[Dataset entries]

(** * KnowledgeScout front end: the session controller of [src/app/page.tsx]

    The page component [Home] keeps five pieces of React state (the document
    list, the question being typed, the chat history, the busy flag and the
    backend status) and talks to the backend through four asynchronous
    functions.  This development embeds

    - the JavaScript values and string operations the component uses,
    - asynchronous functions as trees of effects with [try]/[catch]/[finally],
    - the event loop that runs them to their next [await] and resumes them
      when a response arrives,
    - the component's own functions, transcribed from the source,
    - the controls that the component renders and the runs of the page
      under the user's actions and the backend's answers,

    and then proves the properties of the controller. *)

From Stdlib Require Import String Ascii List ZArith Bool Lia.
Import ListNotations.
Local Open Scope string_scope.
Set Warnings "-register-all".

(* ================================================================== *)
(** * JavaScript strings *)
(* ================================================================== *)

(** A well-formed JavaScript string is represented by the bytes of its UTF-8
    form, so that ASCII literals of the source are the same literals here. *)
Module JsString.

(** [String.prototype.toLowerCase] on the ASCII range.  Outside ASCII the
    Unicode mapping is not modelled: the only characters it sends into ASCII
    are U+212A (to [k]) and U+0130 (to [i] followed by U+0307), and none of
    the suffixes the component tests contains [k] or [i], so every
    [endsWith] test of the source has the value computed here. *)
Definition lower_char (c : ascii) : ascii :=
  let n := nat_of_ascii c in
  if ((65 <=? n) && (n <=? 90))%nat then ascii_of_nat (n + 32) else c.

Fixpoint toLowerCase (s : string) : string :=
  match s with
  | EmptyString => EmptyString
  | String c s' => String (lower_char c) (toLowerCase s')
  end.

(** [String.prototype.endsWith(searchString)]: with [start] the length of
    the string minus the length of [searchString], the result is [false]
    when [start] is negative and otherwise tells whether the substring from
    [start] to the end is [searchString]. *)
Definition endsWith (s searchString : string) : bool :=
  let len := String.length s in
  let searchLength := String.length searchString in
  (searchLength <=? len)%nat
  && String.eqb (substring (len - searchLength) searchLength s) searchString.

(** The WhiteSpace and LineTerminator code points of ECMAScript, by the
    length of their UTF-8 form: TAB, LF, VT, FF, CR, SP; U+00A0; and
    U+1680, U+2000 to U+200A, U+2028, U+2029, U+202F, U+205F, U+3000,
    U+FEFF. *)
Definition is_ws1 (c : ascii) : bool :=
  let n := nat_of_ascii c in
  (((9 <=? n) && (n <=? 13)) || (n =? 32))%nat.

Definition is_ws2 (c1 c2 : ascii) : bool :=
  ((nat_of_ascii c1 =? 194) && (nat_of_ascii c2 =? 160))%nat.

Definition is_ws3 (c1 c2 c3 : ascii) : bool :=
  let a := nat_of_ascii c1 in
  let b := nat_of_ascii c2 in
  let c := nat_of_ascii c3 in
  (((a =? 225) && (b =? 154) && (c =? 128))
   || ((a =? 226) && (b =? 128)
       && (((128 <=? c) && (c <=? 138)) || (c =? 168) || (c =? 169) || (c =? 175)))
   || ((a =? 226) && (b =? 129) && (c =? 159))
   || ((a =? 227) && (b =? 128) && (c =? 128))
   || ((a =? 239) && (b =? 187) && (c =? 191)))%nat.

(** Removes the white space at the front of [s].  With [backwards] the
    string is read from its end, so the bytes of a character come in the
    opposite order. *)
Fixpoint strip (backwards : bool) (s : string) : string :=
  match s with
  | EmptyString => s
  | String c1 s1 =>
      if is_ws1 c1 then strip backwards s1
      else
        match s1 with
        | EmptyString => s
        | String c2 s2 =>
            if (if backwards then is_ws2 c2 c1 else is_ws2 c1 c2)
            then strip backwards s2
            else
              match s2 with
              | EmptyString => s
              | String c3 s3 =>
                  if (if backwards then is_ws3 c3 c2 c1 else is_ws3 c1 c2 c3)
                  then strip backwards s3
                  else s
              end
        end
  end.

Definition reverse (s : string) : string :=
  string_of_list_ascii (rev (list_ascii_of_string s)).

Definition trimStart (s : string) : string := strip false s.

Definition trimEnd (s : string) : string := reverse (strip true (reverse s)).

(** [String.prototype.trim] *)
Definition trim (s : string) : string := trimEnd (trimStart s).

(** A string is truthy when it is not empty. *)
Definition nonempty (s : string) : bool :=
  match s with
  | EmptyString => false
  | String _ _ => true
  end.

End JsString.

(* ================================================================== *)
(** * JavaScript values *)
(* ================================================================== *)

Module Js.

(** The values [response.json()] can produce, and [undefined], which reading
    a missing property produces.  The component never computes with numbers;
    it only tests them for truthiness, so a number carries an integer. *)
Inductive jsval : Type :=
| JUndefined
| JNull
| JBool (b : bool)
| JNum (n : Z)
| JStr (s : string)
| JArr (items : list jsval)
| JObj (fields : list (string * jsval)).

(** A thrown [Error] object: its [name] and its [message]. *)
Record error : Type := Error { name : string; message : string }.

(** The outcome of an expression that may throw, and of a promise that has
    settled: [Rejected] is a throw or a rejection. *)
Inductive settled (A : Type) : Type :=
| Fulfilled (a : A)
| Rejected (e : error).
Arguments Fulfilled {A} a.
Arguments Rejected {A} e.

(** ToBoolean *)
Definition truthy (v : jsval) : bool :=
  match v with
  | JUndefined | JNull => false
  | JBool b => b
  | JNum n => negb (n =? 0)%Z
  | JStr s => JsString.nonempty s
  | JArr _ | JObj _ => true
  end.

(** [a || b] *)
Definition logical_or (a b : jsval) : jsval := if truthy a then a else b.

(** The own property [key] of an object parsed from JSON. *)
Fixpoint lookup (key : string) (fields : list (string * jsval)) : option jsval :=
  match fields with
  | [] => None
  | (k, v) :: rest => if String.eqb k key then Some v else lookup key rest
  end.

(** [v.key] for the keys the component reads ([filename], [file_type],
    [documents], [answer], [sources]), none of which is a property of a
    built-in prototype: reading from [null] or [undefined] throws a
    [TypeError], an object gives its own property, and anything else, like a
    missing property, gives [undefined]. *)
Definition get (v : jsval) (key : string) : settled jsval :=
  match v with
  | JUndefined | JNull =>
      Rejected (Error "TypeError"
                  ("Cannot read properties of null (reading '" ++ key ++ "')"))
  | JObj fields =>
      match lookup key fields with
      | Some x => Fulfilled x
      | None => Fulfilled JUndefined
      end
  | _ => Fulfilled JUndefined
  end.

(** Whether ToString of a value returns, for a value parsed from JSON,
    which holds no function and no symbol.  A primitive has a text.  An
    array is joined by [Array.prototype.join], which converts its elements
    in turn, [null] to the empty text.  An object answers through
    [Object.prototype.toString] unless it has a property [toString] of its
    own, which parsed from JSON is never a function; then [valueOf] is
    tried, and neither a property of its own nor [Object.prototype.valueOf],
    which gives the object back, yields a primitive: a [TypeError]. *)
Fixpoint convertible (v : jsval) : bool :=
  match v with
  | JArr items =>
      (fix all (l : list jsval) : bool :=
         match l with
         | [] => true
         | x :: l' => convertible x && all l'
         end) items
  | JObj fields =>
      match lookup "toString" fields with
      | Some _ => false
      | None => true
      end
  | _ => true
  end.

End Js.

(* ================================================================== *)
(** * The component's data and the backend it talks to *)
(* ================================================================== *)

Import Js.

(** [interface ChatMessage].  The fields [answer] and [sources] hold what
    the response carried, whatever its shape. *)
Module ChatMessage.
Record t : Type := Build { question : string; answer : jsval; sources : jsval }.
End ChatMessage.

(** The type of the [apiStatus] state. *)
Inductive ApiStatus : Type := checking | online | offline.

(** The component [Home]: one field per [useState], and the error with
    which React gave up rendering it, if it did.  [documents] holds
    whatever [setDocuments] was given: its type [Document[]] is not checked
    when the page runs.  The five fields of the state are what the calls of
    the setters so far ask for.  That is what the page shows as long as
    [renderError] is [None]; once a render has failed the component is
    unmounted, as nothing in the application catches the error, and what
    the setters were or are asked for is never shown. *)
Record State : Type := {
  documents : jsval;
  question : string;
  chatHistory : list ChatMessage.t;
  loading : bool;
  apiStatus : ApiStatus;
  renderError : option error
}.

(** The state of a freshly mounted component. *)
Definition initial : State :=
  {| documents := JArr [];
     question := "";
     chatHistory := [];
     loading := false;
     apiStatus := checking;
     renderError := None |}.

(** A [File] of a file input: its name and its content. *)
Record File : Type := { file_name : string; file_content : string }.

(** The change event of a file input: [event.target.files] is a list of
    files, or [null]. *)
Record ChangeEvent : Type := { target_files : option (list File) }.

(** The body of a request. *)
Inductive Body : Type :=
| NoBody
| FormData (entries : list (string * File))
| JsonText (v : jsval).

(** The arguments of a call of [fetch]. *)
Record Request : Type := {
  url : string;
  method : string;
  headers : list (string * string);
  body : Body
}.

(** A response: its status, and what [response.json()] settles to once the
    body has arrived, which is a rejection when the body is not JSON. *)
Record Response : Type := { status : Z; json : settled jsval }.

(** [response.ok]: the status is in the range 200 to 299. *)
Definition ok (response : Response) : bool :=
  ((200 <=? status response) && (status response <=? 299))%Z.

(** The calls of the state setters.  [setChatHistory] is called with an
    updater function, whose body React evaluates when it applies the
    update, outside the caller's [try]. *)
Inductive setter : Type :=
| setDocuments (v : jsval)
| setQuestion (q : string)
| setChatHistory (updater : list ChatMessage.t -> settled (list ChatMessage.t))
| setLoading (b : bool)
| setApiStatus (a : ApiStatus).

(** What a setter does to the state; a rejection is an updater that threw. *)
Definition apply_setter (st : setter) (s : State) : settled State :=
  match st with
  | setDocuments v =>
      Fulfilled {| documents := v; question := question s;
                   chatHistory := chatHistory s; loading := loading s;
                   apiStatus := apiStatus s; renderError := renderError s |}
  | setQuestion q =>
      Fulfilled {| documents := documents s; question := q;
                   chatHistory := chatHistory s; loading := loading s;
                   apiStatus := apiStatus s; renderError := renderError s |}
  | setChatHistory updater =>
      match updater (chatHistory s) with
      | Fulfilled h =>
          Fulfilled {| documents := documents s; question := question s;
                       chatHistory := h; loading := loading s;
                       apiStatus := apiStatus s; renderError := renderError s |}
      | Rejected e => Rejected e
      end
  | setLoading b =>
      Fulfilled {| documents := documents s; question := question s;
                   chatHistory := chatHistory s; loading := b;
                   apiStatus := apiStatus s; renderError := renderError s |}
  | setApiStatus a =>
      Fulfilled {| documents := documents s; question := question s;
                   chatHistory := chatHistory s; loading := loading s;
                   apiStatus := a; renderError := renderError s |}
  end.

(** The render that follows an updater throwing [e] fails with [e], unless
    an earlier render has failed already. *)
Definition fail_render (e : error) (s : State) : State :=
  {| documents := documents s; question := question s;
     chatHistory := chatHistory s; loading := loading s;
     apiStatus := apiStatus s;
     renderError := match renderError s with
                    | Some e0 => Some e0
                    | None => Some e
                    end |}.

(** A piece of the text given to [alert]: a literal, the text of a value,
    or the text of an error, which [+] gets from [Error.prototype.toString]. *)
Inductive piece : Type :=
| Text (s : string)
| Value (v : jsval)
| Thrown (e : error).

(** ToString, which a template literal applies to the value of each of its
    expressions as soon as it has evaluated it: the text of [v], kept as
    the value it is the text of, or the [TypeError] of a value that has
    none. *)
Definition ToString (v : jsval) : settled piece :=
  if convertible v
  then Fulfilled (Value v)
  else Rejected (Error "TypeError" "Cannot convert object to primitive value").

(** The synchronous effects of the component. *)
Inductive effect : Type :=
| Update (st : setter)
| WindowAlert (text : list piece)
| ConsoleError (label : string) (e : error).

**TRY IT:**
Search the entries for the word "them" and copy every line that has it.

**EXERCISE RESPONSE:**
    - the event loop that runs them to their next [await] and resumes them
    it only tests them for truthiness, so a number carries an integer. *)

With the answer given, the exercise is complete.